Because it's not that hard to measure teacher quality. But once a measure becomes a target, it ceases to be a good measure. It gets gamed and manipulated. When it was just a measure, no one bothered to game it, so it wasn't that hard to tell who was good and who wasn't.


Imagine a system where of 500 teachers, 25 that have a track record of doing much worse than average are let go. You then roll the dice to get new teachers.

Could you pay more to attract better teachers in that situation and get better overall value for the kids being taught?

So how do you identify poor teachers? I would guess that if you let each member of the faculty vote for the 25 top teachers and then have parents do assessment of their children's teachers and then average the results over 3 years, you could come up with something that has virtual no false positives as to who the worst teachers were.
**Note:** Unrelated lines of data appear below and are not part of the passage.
(** The name and label each choice is shown with. *)
Lemma shown_is (labels : option Map) c : is_utf8 c.2 = true ->
  (m ← labels; get m c.1) = (if decide (labelled c) then Some (VString c.2) else None) ->
  shown c (MkChoice c.1 (default [] (m ← labels; v ← get m c.1; as_text v))).
Proof.
  intros Hu Hg. assert ((m ← labels; v ← get m c.1; as_text v) = (v ← (m ← labels; get m c.1); as_text v)) as -> by by destruct labels.
  rewrite Hg. split; [done|]. unfold choice_label, label_shown. cbn [choice_label_ choice_value]. destruct c as [v t]. cbn [fst snd] in *.
  destruct (decide (labelled (v, t))) as [[Ht Hv]|Hn]; cbn [mbind option_bind as_text fst snd] in *.
  - rewrite Hu. cbn. rewrite decide_False by done. by destruct t.
  - cbn. destruct (decide (t = [])); [done|]. unfold labelled in Hn. cbn in Hn. destruct (decide (t = v)); [done|]. naive_solver.
Qed.

Lemma kb_names_is key cs : is_utf8 key = true -> choices_ok cs -> exists labels,
  kb_names key cs = Ok (VMap (set_opt (set_ (set_ [] TYPE (VString TYPE_STRING)) key (VList (map (VString ∘ fst) cs))) X_ENUM_LABELS (VMap <$> labels))) /\
  (forall lm, labels = Some lm -> keys_are_text lm = true) /\
  Forall (λ c, is_utf8 c.1 = true /\ shown c (MkChoice c.1 (default [] (m ← labels; v ← get m c.1; as_text v)))) cs.
Proof.
  intros Hk [Hn Hu]. destruct (named_fold cs [] [] false Hu Hn eq_refl) as (lm & any & E & Hm & Hany & _ & Hin).
  unfold kb_names. rewrite E. exists (if any then Some lm else None). unfold kb_typed, text_value. rewrite !put_Ok by texted. split_and!.
  - by destruct any.
  - by destruct any; [intros lm' [= <-]|].
  - rewrite Forall_forall in Hin, Hu |- *. intros c Hc. destruct (Hu c Hc) as [H1 H2]. split; [done|]. apply shown_is; [done|].
    specialize (Hin c Hc). rewrite get_nil in Hin. destruct any; [exact Hin|]. destruct (Hany eq_refl) as [_ Hf]. rewrite Forall_forall in Hf.
    by rewrite decide_False by by apply Hf.
Qed.

Lemma built_open l : choices_ok l -> builds (SOpen l).
Proof.
  intros (labels & E & Hl & Hs)%(kb_names_is EXAMPLES); [|done].
  plain (set_opt (set_ (set_ [] TYPE (VString TYPE_STRING)) EXAMPLES (VList (map (VString ∘ fst) l))) X_ENUM_LABELS (VMap <$> labels)) TYPE_STRING; [exact E|].
  intros Hk Hp. apply seen_open.
  - rewrite Hk. unfold read_type. repeat vocab. unfold opt_count, opt_str. rewrite !under_text by texted. by reads_.
  - rewrite Hp. unfold suggestions, examples. cbn [fschema]. rewrite !under_text by texted. reads_. cbn [list_items mbind option_bind as_list default].
    assert (((VMap <$> labels) ≫= as_map) = labels) as El by (destruct labels as [lm|]; [cbn; by rewrite (Hl lm eq_refl)|done]).
    assert (match VMap <$> labels with Some v => Some v | None => None end ≫= as_map = labels) as -> by by destruct labels.
    unfold list_items. cbn [mbind option_bind as_list default]. change (id (map (VString ∘ fst) l)) with (map (VString ∘ fst) l).
    assert (omap as_text (map (VString ∘ fst) l) = map fst l) as ->.
    { clear -Hs. induction Hs as [|c cs [Hu Hc] _ IH]; [done|]. cbn. by rewrite Hu, IH. }
    clear -Hs. induction Hs as [|c cs [Hu Hc] _ IH]; [constructor|]. by constructor.
Qed.

Lemma built_enum l : choices_ok l -> builds (SEnum l).
Proof.
  intros (labels & E & Hl & Hs)%(kb_names_is ENUM); [|done].
  set (m := set_opt (set_ (set_ [] TYPE (VString TYPE_STRING)) ENUM (VList (map (VString ∘ fst) l))) X_ENUM_LABELS (VMap <$> labels)) in *.
  assert (keys_are_text m = true) as Hm by (unfold m; texted). assert (get m TYPE = Some (VString TYPE_STRING)) as Ht by (unfold m; by reads_).
  assert (get m ENUM = Some (VList (map (VString ∘ fst) l))) as He by (unfold m; by reads_).
  exists m. split; [exact E|]. apply (typed_good _ m TYPE_STRING); try done; try (unfold m; reads_; reflexivity).
  pose proof (peel_typed m _ Hm Ht) as Hp. apply seen_enum; rewrite Hp.
  - unfold kind_read. rewrite Hp. cbv zeta. change (is_true_schema (VMap m)) with false. cbn iota. rewrite as_map_text by done.
    assert (contains_key m REF = false) as -> by (unfold m; by reads_). unfold is_enumeration. rewrite as_map_text, He by done. cbn [as_list].
    rewrite (bool_decide_true (is_Some (Some _))) by eauto. done.
  - unfold choices. assert (under (VMap m) X_ENUM_LABELS ≫= as_map = labels) as ->.
    { rewrite under_text by done. unfold m. reads_. destruct labels as [lm|]; [cbn; by rewrite (Hl lm eq_refl)|done]. }
    unfold members. rewrite as_map_text, He by done. cbn [mbind option_bind as_list]. clear -Hs. induction Hs as [|c cs [Hu Hc] _ IH]; [constructor|].
    cbn. unfold member_text at 1. cbn [as_text]. rewrite Hu. cbn. constructor; [exact Hc|exact IH].
Qed.

(** *** Objects and variants *)

Definition builders (fs : list (bytes * bool * Shape)) : list FieldBuilder := map (λ d, field_builder d.1.1 d.1.2 (build d.2)) fs.
Definition field_names (fs : list (bytes * bool * Shape)) : list bytes := map (λ d, d.1.1) fs.
Definition required_names (fs : list (bytes * bool * Shape)) : list bytes := map (λ d, d.1.1) (List.filter (λ d, d.1.2) fs).

Lemma builder_parts key required k : fb_key (field_builder key required k) = key /\ fb_state (field_builder key required k) = k /\
  fb_required (field_builder key required k) = required.
Proof. by destruct required. Qed.

Lemma builders_written fs : Forall (λ d, builds d.2) fs -> exists ms, Forall2 written (builders fs) (map VMap ms) /\ Forall2 (λ d m, good d.2 m) fs ms.
Proof.
  induction 1 as [|d fs (m & Hb & Hg) _ (ms & H1 & H2)]; [by exists []; split; constructor|]. exists (m :: ms). split; constructor; try done.
  unfold written. destruct (builder_parts d.1.1 d.1.2 (build d.2)) as (_ & -> & _). done.
Qed.
Lemma builders_keys fs : map fb_key (builders fs) = field_names fs.
Proof. unfold builders, field_names. rewrite map_map. apply map_ext. intros d. apply builder_parts. Qed.
Lemma builders_needed fs : needed (builders fs) = required_names fs.
Proof.
  unfold needed, required_names. induction fs as [|d fs IH]; [done|]. unfold builders in *. cbn [map List.filter].
  destruct (builder_parts d.1.1 d.1.2 (build d.2)) as (Hk & _ & ->). destruct (d.1.2); [|done]. cbn [map]. by rewrite Hk, IH.
Qed.
Lemma builders_text fs : Forall (λ d, is_utf8 d.1.1 = true) fs -> Forall (λ f, is_utf8 (fb_key f) = true) (builders fs).
Proof.
  intros H. apply Forall_map. eapply Forall_impl; [exact H|]. intros d Hd. cbn. by destruct (builder_parts d.1.1 d.1.2 (build d.2)) as (-> & _).
Qed.

Lemma required_iff fs d : NoDup (field_names fs) -> d ∈ fs -> d.1.1 ∈ required_names fs <-> d.1.2 = true.
Proof.
  intros Hn Hd. unfold required_names, field_names in *. split.
  - intros H. apply list_elem_of_In, in_map_iff in H as (e & E & He). apply filter_In in He as [He Hr]. apply list_elem_of_In in He.
    assert (e = d) as ->; [|done]. apply list_elem_of_lookup in He as [i Hi], Hd as [j Hj].
    assert (i = j) as ->; [|congruence]. apply (NoDup_lookup _ i j e.1.1 Hn); [by rewrite list_lookup_fmap, Hi|by rewrite list_lookup_fmap, Hj, E].
  - intros H. apply list_elem_of_In, in_map_iff. exists d. split; [done|]. apply filter_In. split; [by apply list_elem_of_In|done].
Qed.

(** What a sealed object's readers find. *)
Lemma sealed_get m props req k : get (sealed m props req) k =
  if decide (PROPERTIES = k) then Some (VMap props) else if decide (ADDITIONAL_PROPERTIES = k) then Some (VBool false)
  else if decide (REQUIRED = k) then (if decide (req = []) then get m k else Some (VList (map VString req))) else get m k.
Proof.
  unfold sealed. destruct (decide (req = [])); rewrite !get_set; repeat (destruct (decide (_ = k)) as [?|?]; subst; try done).
Qed.
Lemma sealed_text m props req : keys_are_text m = true -> keys_are_text (sealed m props req) = true.
Proof. intros H. unfold sealed. destruct (decide (req = [])); texted. Qed.
#[local] Hint Resolve sealed_text : schema.

Lemma texts_read l : Forall (λ t, is_utf8 t = true) l -> omap as_text (map VString l) = l.
Proof. induction 1 as [|t l Ht _ IH]; [done|]. cbn. by rewrite Ht, IH. Qed.

Lemma is_required_read owner key req : keys_are_text owner = true -> Forall (λ t, is_utf8 t = true) req ->
  get owner REQUIRED = (if decide (req = []) then None else Some (VList (map VString req))) ->
  is_required_in (VMap owner) key = bool_decide (key ∈ req).
Proof.
  intros Hm Hu Hg. unfold is_required_in. rewrite under_text, Hg by done.
  assert (omap as_text (list_items (if decide (req = []) then None else Some (VList (map VString req)))) = req) as ->.
  { destruct (decide (req = [])) as [->|]; [done|]. unfold list_items. cbn. by apply texts_read. }
  apply eq_iff_eq_true. rewrite existsb_exists, bool_decide_eq_true. split.
  - intros (x & Hx & E). apply bool_decide_eq_true in E as ->. by apply list_elem_of_In.
  - intros H. exists key. split; [by apply list_elem_of_In|by apply bool_decide_eq_true].
Qed.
Evaluating teacher quality is difficult and impossible to do perfectly. Even a simple effort to evaluate quality would be vastly superior to the current state where quality isn't even a consideration.

I agree with the ensemble of evaluations approach - student tests at the start and end of year show student attainment, student and parent feedback, peer feedback, and administrator feedback. Come up with a weighted average and experiment with it. Retain average and better teachers, reward rockstars, train underperformers, and let the bottom ranks and those who don't improve with training go.


Yeah, I've noticed that, too. It's the same in every office in every organization.


The idea is to randomly assign the students to teachers. Sometimes teachers will get students who will never reach grade level, and sometimes students who will effortlessly achieve. By being random, it evens the opportunity out.


That sounds horrible. Right now, schools try to give each teacher an even number of high-performing, average, low-performing, and “difficult” kids. But the numbers are so small it’s hard.

An average sounds like a shitty, shitty system. Imagine finding out your kid is in a classroom with every low-performing and difficult kid in the grade just because it was random.


The concept sounds good in theory, but I think it's going to be nigh unworkable in practice. The NCLB/high-stakes testing era exposed many problems with tying educator pay to student outcomes -- chief among them that student outcomes didn't improve.


As I recall they had the teachers themselves graded those tests, so naturally they cheated.